Print, from the listing below, the lines starting at the line containing "status r = PROCESSING ->" and ending at the line containing "- cbn in Ha. rewrite Hs in Ha. rewrite", exactly as they stand, and print nothing else.

# # # # # # #

(** X5: while the status is [PROCESSING], the controls that can still start
    a call are the Enter key of the custom prompt field and the custom
    prompt buttons, and no other. *)
Theorem calls_while_processing (dom : Dom) (r : EditorState) (a : UiAction)
    (c : EditCall) :
  status r = PROCESSING ->
  available r a = true ->
  snd (dispatch dom r a r) = Some c ->
  a = KeyDownCustomPrompt "Enter" \/ a = ClickCustomPrompt.
Proof.
  intros Hs Ha. destruct a; cbn [dispatch silently]; try (cbn; discriminate).
  - cbn in Ha. rewrite Hs in Ha. destruct (activeTab r); try discriminate.
    rewrite orb_true_r in Ha. discriminate.
  - cbn in Ha. rewrite Hs in Ha. destruct (activeTab r); try discriminate.
    rewrite orb_true_r in Ha. discriminate.
  - destruct (String.eqb_spec key "Enter") as [->|]; [auto | discriminate].
  - auto.
  - cbn in Ha. rewrite Hs in Ha. rewrite andb_false_r in Ha. discriminate.
  - cbn in Ha. rewrite Hs in Ha. destruct (activeTab r), size; discriminate.
Qed.

Lemma calls_while_processing_witness :
  KeyDownCustomPrompt "Enter" = KeyDownCustomPrompt "Enter"
  \/ KeyDownCustomPrompt "Enter" = ClickCustomPrompt.
Proof.
  apply (calls_while_processing sampleDom (editor processing)
           (KeyDownCustomPrompt "Enter")
           (mkEditCall (base64 photo) (mimeType photo) "make it blue"
              (mkEditConfig None None))); reflexivity.
Defined.

End Requests.

Section Service.

(** X6: without an API key (none, or an empty one) [editImageWithGemini]
    is rejected with the missing-key error whatever the remote service
    would answer, and the editor shows that message with status [ERROR]. *)
Theorem missing_key_is_reported (env : Env) (base64Image mimeType prompt : string)
    (config : EditConfig) :
  API_KEY env = None \/ API_KEY env = Some "" ->
  editImageWithGemini env base64Image mimeType prompt config
    = Js.Rejected (Js.mkError missingKeyMessage)
  /\ forall (s : EditorState) (now : Z),
       let s' := fst (handleGenerate_resume prompt now
                        (editImageWithGemini env base64Image mimeType prompt config) s) in
       status s' = ERROR
       /\ errorMessage s' = Some missingKeyMessage
       /\ generatedImage s' = generatedImage s.
Proof.
  intros Hkey.
  assert (H : editImageWithGemini env base64Image mimeType prompt config
              = Js.Rejected (Js.mkError missingKeyMessage)).
  { unfold editImageWithGemini, getClient. destruct Hkey as [-> | ->]; reflexivity. }
  split; [exact H|]. intros s now. rewrite H. cbn. repeat split.
Qed.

# # # # # # #

> **RESULT OF THIS TASK**:
  status r = PROCESSING ->
  available r a = true ->
  snd (dispatch dom r a r) = Some c ->
  a = KeyDownCustomPrompt "Enter" \/ a = ClickCustomPrompt.
Proof.
  intros Hs Ha. destruct a; cbn [dispatch silently]; try (cbn; discriminate).
  - cbn in Ha. rewrite Hs in Ha. destruct (activeTab r); try discriminate.
    rewrite orb_true_r in Ha. discriminate.
  - cbn in Ha. rewrite Hs in Ha. destruct (activeTab r); try discriminate.
    rewrite orb_true_r in Ha. discriminate.
  - destruct (String.eqb_spec key "Enter") as [->|]; [auto | discriminate].
  - auto.
  - cbn in Ha. rewrite Hs in Ha. rewrite andb_false_r in Ha. discriminate.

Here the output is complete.